#### AIM OF THE EXERCISE:
Repeat the stretch of entries below from the line with "#[local] Instance sampleIdna : Idna" through the line with "intros k vv. unfold". Include both ends and add nothing.

[Collected data entries]
Content starts
(* ===== verification/H2Samples.v ===== *)
(** * h2quic: samples

    Simple instances of HPACK, the framer, URLs and IDNA, which have the laws that are assumed
    of them, and the theorems on clients and servers applied to concrete requests. *)

From S2P Require Import Prelude Protocol Qerr Wire Crypto GoStrings Httplex Http H2Messages H2Server H2Client RoundTrip H2Exchange.

(** A string constant *)
#[local] Abbreviation str := bytes_of.

(** ** Strings that mark their end *)

Definition encStr (s : list Z) : list Z := concat (map (fun b => [1; b]) s) ++ [0].
Fixpoint decStr (l : list Z) : option (list Z * list Z) :=
  match l with
  | 0 :: rest => Some ([], rest)
  | 1 :: b :: rest => match decStr rest with Some (s, rest) => Some (b :: s, rest) | None => None end
  | _ => None
  end.
Lemma decStr_encStr s rest : decStr (encStr s ++ rest) = Some (s, rest).
Proof.
  unfold encStr. induction s as [|b s IH]; [done|]. cbn [map concat app decStr]. cbn [app] in IH. by rewrite IH.
Qed.
Lemma decStr_shorter_n n l s rest : (length l <= n)%nat -> decStr l = Some (s, rest) -> (length rest < length l)%nat.
Proof.
  revert l s rest. induction n as [|n IH]; intros [|c l] s rest Hn H; cbn [length] in *; try done; try lia.
  cbn [decStr] in H. repeat case_match; simplify_eq/=; try lia.
  match goal with E : decStr _ = Some _ |- _ => apply IH in E; lia end.
Qed.
Lemma decStr_shorter l s rest : decStr l = Some (s, rest) -> (length rest < length l)%nat.
Proof. by apply (decStr_shorter_n (length l)). Qed.

(** ** HPACK without a table *)

Definition encField (f : HeaderField) : list Z := encStr (hf_Name f) ++ encStr (hf_Value f).
Fixpoint decFields (fuel : nat) (l : list Z) : res (list HeaderField) :=
  match fuel, l with
  | _, [] => Ok []
  | O, _ => Err EOF
  | S fuel, _ =>
      match decStr l with
      | Some (n, l) =>
          match decStr l with
          | Some (v, l) => let! fs := decFields fuel l in Ok (mkHeaderField n v :: fs)
          | None => Err EOF
          end
      | None => Err EOF
      end
  end.
#[local] Instance sampleHpack : Hpack := {
  hp_Encoder := unit;
  hp_Decoder := unit;
  hp_NewEncoder := tt;
  hp_NewDecoder := fun _ => tt;
  hp_WriteField := fun _ f => (tt, encField f);
  hp_DecodeFull := fun _ l => (tt, decFields (length l) l);
  IsPseudo := fun f => HasPrefix (hf_Name f) [58];
}.

Lemma sample_WriteFields fs : hp_WriteFields tt fs = (tt, concat (map encField fs)).
Proof.
  induction fs as [|f fs IH]; [done|].
  change (@hp_WriteFields sampleHpack tt (f :: fs)) with (let '(e, bs) := @hp_WriteFields sampleHpack tt fs in (e, encField f ++ bs)). by rewrite IH.
Qed.
Lemma decFields_encode fs fuel : (length (concat (map encField fs)) <= fuel)%nat -> decFields fuel (concat (map encField fs)) = Ok fs.
Proof.
  revert fuel. induction fs as [|f fs IH]; intros fuel Hf; [by destruct fuel|]. cbn [map concat] in *.
  assert (encField f ++ concat (map encField fs) = encStr (hf_Name f) ++ encStr (hf_Value f) ++ concat (map encField fs)) as E.
  { unfold encField. by rewrite <- app_assoc. }
  rewrite E in *. rewrite !length_app in Hf. assert (0 < length (encStr (hf_Name f)))%nat.
  { unfold encStr. rewrite length_app. cbn. lia. }
  destruct fuel as [|fuel]; [lia|]. cbn [decFields].
  destruct (encStr (hf_Name f) ++ encStr (hf_Value f) ++ concat (map encField fs)) as [|b l] eqn:El.
  { apply (f_equal length) in El. rewrite !length_app in El. cbn in El. lia. }
  rewrite <- El, !decStr_encStr, IH by lia. cbn [rbind]. by destruct f.
Qed.
Lemma decFields_safe fuel l : decFields fuel l <> Panic.
Proof.
  revert l. induction fuel as [|fuel IH]; intros [|b l]; try done. cbn [decFields]. repeat case_match; try done.
  match goal with |- rbind (decFields fuel ?l) _ <> _ => specialize (IH l); by destruct (decFields fuel l) end.
Qed.

#[local] Instance sampleHpackLaws : HpackLaws sampleHpack.
Proof.
  refine {| hp_sync := fun _ _ => True |}; try done.
  - intros [] [] fs _. exists tt. split; [|done]. cbn [hp_DecodeFull sampleHpack]. rewrite sample_WriteFields. cbn [snd].
    by rewrite decFields_encode.
  - intros [] data. cbn. apply decFields_safe.
Defined.

(** ** A framer, and the fields of a frame *)

#[local] Instance sampleFramer : Framer := {
  WriteHeaders := fun p => Ok ([255; hp_StreamID p; Z.b2z (hp_EndHeaders p); Z.b2z (hp_EndStream p)] ++ encStr (hp_BlockFragment p));
  ReadFrame := fun s =>
    match s with
    | 255 :: id :: eh :: es :: rest =>
        match decStr rest with Some (b, rest) => Ok (HeadersFrame id (eh =? 1) (es =? 1) b, rest) | None => Err EOF end
    | 254 :: id :: rest => Ok (OtherFrame id, rest)
    | _ => Err EOF
    end;
}.
#[local] Instance sampleFramerLaws : FramerLaws sampleFramer.
Proof.
  split; cbn -[encStr decStr].
  - intros [id eh es block w] rest Hid Hlen. eexists. split; [done|]. cbn -[encStr decStr]. rewrite decStr_encStr. by destruct eh, es.
  - done.
  - intros s. repeat case_match; done.
  - intros s f rest H. repeat case_match; simplify_eq/=; try lia. match goal with E : decStr _ = Some _ |- _ => apply decStr_shorter in E end. lia.
Qed.

#[local] Instance sampleMeta : MetaHeaders := {
  PseudoValue := fun f name => from_option hf_Value [] (List.find (fun hf => bool_decide (hf_Name hf = 58 :: name)) (mh_Fields f));
  RegularFields := fun f => filter (fun hf => IsPseudo hf = false) (mh_Fields f);
}.
#[local] Instance sampleMetaLaws : MetaHeadersLaws sampleMeta.
Proof.
  split.
  - intros name v fs t. cbn -[bool_decide]. by rewrite bool_decide_eq_true_2.
  - intros ps rs t Hps Hrs. cbn [RegularFields sampleMeta mh_Fields]. rewrite filter_app, filter_none, filter_all; [done|..].
    + by apply Forall_forall.
    + intros f Hf. rewrite Forall_forall in Hps. by rewrite (Hps f Hf).
Qed.

(** ** URLs and IDNA *)

#[local] Instance sampleUrls : Urls := {
  URL := list Z * list Z * list Z;      (* scheme, host and path *)
  url_Parse := fun s => if HasPrefix s [47] then Ok ([], [], s) else Err (Errorf "parse %s: invalid URI for request" s);
  url_Scheme := fun u => u.1.1;
  url_Host := fun u => u.1.2;
  url_Opaque := fun _ => [];
  url_RequestURI := fun u => u.2;
}.
#[local] Instance sampleUrlsLaws : UrlsLaws sampleUrls.
Proof. split. intros s. cbn. by case_match. Qed.

#[local] Instance sampleIdna : Idna := { ToASCII := fun s => if isASCII s then Ok s else Err (ErrNew "idna: invalid label") }.
#[local] Instance sampleIdnaLaws : IdnaLaws sampleIdna.
Proof. split; cbn; intros s; [by case_match|..]; intros; repeat case_match; by simplify_eq. Qed.

(** ** Requests *)

Definition postHeader : Header :=
  <[str "Accept" := [str "text/html"; str "*/*"]]> (<[str "Connection" := [str "close"]]> (<[str "Cookie" := [str "a=1"; str "b=2"]]> ∅)).
Definition sampleURL (path : list Z) : list Z * list Z * list Z := (str "https", str "example.com", path).
Definition postRequest : Request Z :=
  mkRequest _ _ (str "POST") (Some (sampleURL (str "/form"))) [] 0 0 (Some postHeader) (Some 1) 12 [] [] [].
Definition getRequest (path : list Z) : Request Z :=
  mkRequest _ _ (str "GET") (Some (sampleURL path)) [] 0 0 (Some ∅) None 0 [] [] [].
Definition sampleSendings : list sending :=
  [mkSending postRequest 5 false false (map_to_list postHeader) (map_to_list postHeader);
   mkSending (getRequest (str "/index.html")) 7 true true [] []].
Definition sampleStreams : streamCreator := mkStreamCreator (str "192.0.2.1:443") (fun _ => Ok true) (Ok 3).

Lemma postHeader_ok : header_ok postHeader.
Proof.
  intros k vv. unfold postHeader. rewrite !lookup_insert_Some, lookup_empty.
  intros [[<- <-]|(_ & [[<- <-]|(_ & [[<- <-]|(_ & [=])])])]; (split; [split; reflexivity|repeat constructor]).
Qed.
Lemma sampleSendings_ok : Forall (sendable id) sampleSendings.
Proof.
  constructor; [|constructor; [|constructor]]; unfold sendable; cbn [sq_req sq_order1 sq_order2 sq_id rq_Method rq_Header rq_ContentLength
    postRequest getRequest default from_option].
  - split_and!; [apply postHeader_ok|done|done|done|vm_compute; congruence|lia|lia| |lia|lia|].
    + eexists _, _, _. split_and!; [reflexivity|done|reflexivity|reflexivity].
    + intros fs [] H. vm_compute in H. injection H as <-. vm_compute. reflexivity.
  - split_and!; [by intros k vv|done|done|done|vm_compute; congruence|lia|lia| |lia|lia|].
    + eexists _, _, _. split_and!; [reflexivity|done|reflexivity|reflexivity].
    + intros fs [] H. vm_compute in H. injection H as <-. vm_compute. reflexivity.
Qed.

(** The requests arrive at the server, each on its stream. *)
Lemma requests_arrive_witness :
  exists w bytes js1 js2 ops,
    writeAll id newRequestWriter sampleSendings = Ok (w, bytes) /\
    handleHeaderStream sampleStreams (bytes ++ [254; 9]) = Some (js1 ++ js2, ops) /\
    Forall2 (arrives sampleStreams) sampleSendings js1.
Proof.
  apply (requests_arrive id sampleStreams sampleSendings [254; 9]); [done|reflexivity|apply sampleSendings_ok|].
  repeat constructor.
Defined.

(** A path that is not valid *)
Definition badSending : sending := mkSending (getRequest (str "//index.html")) 9 true false [] [].
Lemma refused_request_witness :
  exists w b, write id newRequestWriter badSending = (w, Ok b) /\
    requestLoop 1 sampleStreams (mkHeaderReader (b ++ []) (hp_NewDecoder 4096)) =
      Some ([], [OpSessionClose (Some (ErrNew ":path, :authority and :method must not be empty"))]).
Proof. eapply (refused_request_ends_session id sampleStreams newRequestWriter badSending (hp_NewDecoder 4096) [] _ 0); [done|reflexivity|done]. Defined.

(** ** Responses *)

Definition sampleAnswers : list answer :=
  let h1 := <[str "Content-Type" := [str "text/html"]]> ∅ in
  let h2 := <[str "Content-Encoding" := [str "gzip"]]> (<[str "Trailer" := [str "X-Sum"]]> ∅) in
  [mkAnswer 7 200 h2 (map_to_list h2); mkAnswer 5 404 h1 (map_to_list h1)].
Definition sampleInput : list Z := match frames id sampleAnswers with Ok b => b | _ => [] end.
Lemma sampleAnswers_ok : Forall (answer_ok id) sampleAnswers.
Proof.
  constructor; [|constructor; [|constructor]]; unfold answer_ok; cbn [an_header an_order an_status an_id].
  - split_and!; try done. intros k vv. rewrite !lookup_insert_Some, lookup_empty.
    intros [[<- <-]|(_ & [[<- <-]|(_ & [=])])]; by split.
  - split_and!; try done. intros k vv. rewrite !lookup_insert_Some, lookup_empty. intros [[<- <-]|(_ & [=])]. by split.
Qed.

Definition statusOf (n : Z) : list Z := if n =? 200 then str "OK" else str "Not Found".
Definition callEvents (i : nat) (id : Z) (req : Request Z) (order : list (list Z * list (list Z))) : list callEvent :=
  [EvCall i req; EvCheck i; EvDialed i; EvOpen i (Ok id); EvRegister i; EvWrite i order order None].
Definition sampleEvents : list callEvent :=
  EvDial (Ok tt) (Ok 3) :: callEvents 0 5 postRequest (map_to_list postHeader)
  ++ callEvents 1 7 (getRequest (str "/index.html")) []
  ++ [EvRead; EvDeliver; EvBody 0 None None None; EvRead; EvDelete 1; EvDeliver; EvDelete 0].
Definition runEvents (input : list Z) (evs : list callEvent) : clientState (B := Z) :=
  default (initialState (str "example.com") input) (csteps id statusOf false evs (initialState (str "example.com") input)).

Lemma runEvents_leads input evs :
  is_Some (csteps id statusOf false evs (initialState (str "example.com") input)) ->
  leads id statusOf false (initialState (str "example.com") input) (runEvents input evs).
Proof. intros [s E]. unfold runEvents. rewrite E. by apply (csteps_leads id statusOf false evs). Qed.

(** Two calls; the response to the second one comes first, and is unpacked. *)
Lemma exchange_witness : exists res,
  cs_calls (runEvents sampleInput sampleEvents) !! 1%nat = Some (CDone (getRequest (str "/index.html")) (Some 7) (Ok res)) /\
  exists a, a ∈ sampleAnswers /\ an_id a = 7 /\ rs_StatusCode res = an_status a /\
    (rs_Uncompressed res = true ->
       requestGzip false (getRequest (str "/index.html")) = true /\ hd [] (values (an_header a) (str "Content-Encoding")) = str "gzip") /\
    forall k, values (rs_Header res) k =
      if bool_decide (k = str "Trailer") || rs_Uncompressed res && bool_decide (k ∈ [str "Content-Encoding"; str "Content-Length"])
      then [] else values (an_header a) k.
Proof.
  eexists. split; [vm_compute; reflexivity|].
  eapply (exchange id statusOf false sampleAnswers sampleInput (str "example.com") (runEvents sampleInput sampleEvents) 1).
  - apply sampleAnswers_ok.
  - vm_compute. reflexivity.
  - apply runEvents_leads. vm_compute. eauto.
  - vm_compute. reflexivity.
Defined.

(** ** A request after the end of the header stream *)

(** The server sends a frame that is not a HEADERS frame. *)
Definition stoppedState : clientState (B := Z) := runEvents [254; 1] [EvDial (Ok tt) (Ok 3); EvRead; EvStop].
Definition lateState : clientState (B := Z) :=
  runEvents [254; 1] ([EvDial (Ok tt) (Ok 3); EvRead; EvStop] ++ callEvents 0 5 (getRequest (str "/")) []).
Lemma late_request_witness :
  cs_calls lateState !! 0%nat = Some (CSelect (getRequest (str "/")) 5 true true None) /\
  forall s, leads id statusOf false lateState s -> cs_calls s !! 0%nat = Some (CSelect (getRequest (str "/")) 5 true true None).
Proof.
  split; [vm_compute; reflexivity|]. intros s Hs.
  apply (late_request_waits id statusOf false (str "example.com") [254; 1] stoppedState 0 lateState); [|..|exact Hs].
  - apply runEvents_leads. vm_compute. eauto.
  - vm_compute. reflexivity.
  - vm_compute. reflexivity.
  - apply (csteps_leads id statusOf false (callEvents 0 5 (getRequest (str "/")) [])). vm_compute. reflexivity.
  - vm_compute. reflexivity.
Defined.

(** ** A call that has returned early

    The body of the first request cannot be sent; the response to it comes nevertheless, and
    the second call waits. *)
Definition blockedState : clientState (B := Z) :=
  runEvents (match frames id (rev sampleAnswers) with Ok b => b | _ => [] end)
    (EvDial (Ok tt) (Ok 3) :: callEvents 0 5 postRequest (map_to_list postHeader) ++ callEvents 1 7 (getRequest (str "/")) []
     ++ [EvBody 0 (Some EOF) None None; EvRead]).
Example blocked_call s : leads id statusOf false blockedState s ->
  cs_calls s !! 1%nat = Some (CSelect (getRequest (str "/")) 7 true true None).
Proof.
  intros Hs. eapply (abandoned_call_blocks id statusOf false (str "example.com")
    (match frames id (rev sampleAnswers) with Ok b => b | _ => [] end) blockedState); [|..|exact Hs|].
  - apply runEvents_leads. vm_compute. eauto.
  - vm_compute. reflexivity.
  - vm_compute. reflexivity.
  - vm_compute. reflexivity.
Qed.

(** ** The client for a request *)

Lemma RoundTrip_witness : exists clients client,
  RoundTrip true [] ∅ (getRequest (str "/")) (Ok tt) (Ok 3) = (clients, Ok client) /\
  Do_check (hc_hostname client) (getRequest (str "/")) = Ok tt /\
  map_Forall (fun host c => hc_hostname c = authorityAddr (str "https") host) clients.
Proof.
  eexists _, _. split; [reflexivity|]. eapply (RoundTrip_right_client true [] ∅ (getRequest (str "/")) (Ok tt) (Ok 3)); [| |reflexivity].
  - apply map_Forall_empty.
  - left. split; apply contains_not; reflexivity.
Defined.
Content ends
#### SOLUTION TO THE EXERCISE:
#[local] Instance sampleIdna : Idna := { ToASCII := fun s => if isASCII s then Ok s else Err (ErrNew "idna: invalid label") }.
#[local] Instance sampleIdnaLaws : IdnaLaws sampleIdna.
Proof. split; cbn; intros s; [by case_match|..]; intros; repeat case_match; by simplify_eq. Qed.

(** ** Requests *)

Definition postHeader : Header :=
  <[str "Accept" := [str "text/html"; str "*/*"]]> (<[str "Connection" := [str "close"]]> (<[str "Cookie" := [str "a=1"; str "b=2"]]> ∅)).
Definition sampleURL (path : list Z) : list Z * list Z * list Z := (str "https", str "example.com", path).
Definition postRequest : Request Z :=
  mkRequest _ _ (str "POST") (Some (sampleURL (str "/form"))) [] 0 0 (Some postHeader) (Some 1) 12 [] [] [].
Definition getRequest (path : list Z) : Request Z :=
  mkRequest _ _ (str "GET") (Some (sampleURL path)) [] 0 0 (Some ∅) None 0 [] [] [].
Definition sampleSendings : list sending :=
  [mkSending postRequest 5 false false (map_to_list postHeader) (map_to_list postHeader);
   mkSending (getRequest (str "/index.html")) 7 true true [] []].
Definition sampleStreams : streamCreator := mkStreamCreator (str "192.0.2.1:443") (fun _ => Ok true) (Ok 3).

Lemma postHeader_ok : header_ok postHeader.
Proof.
  intros k vv. unfold postHeader. rewrite !lookup_insert_Some, lookup_empty.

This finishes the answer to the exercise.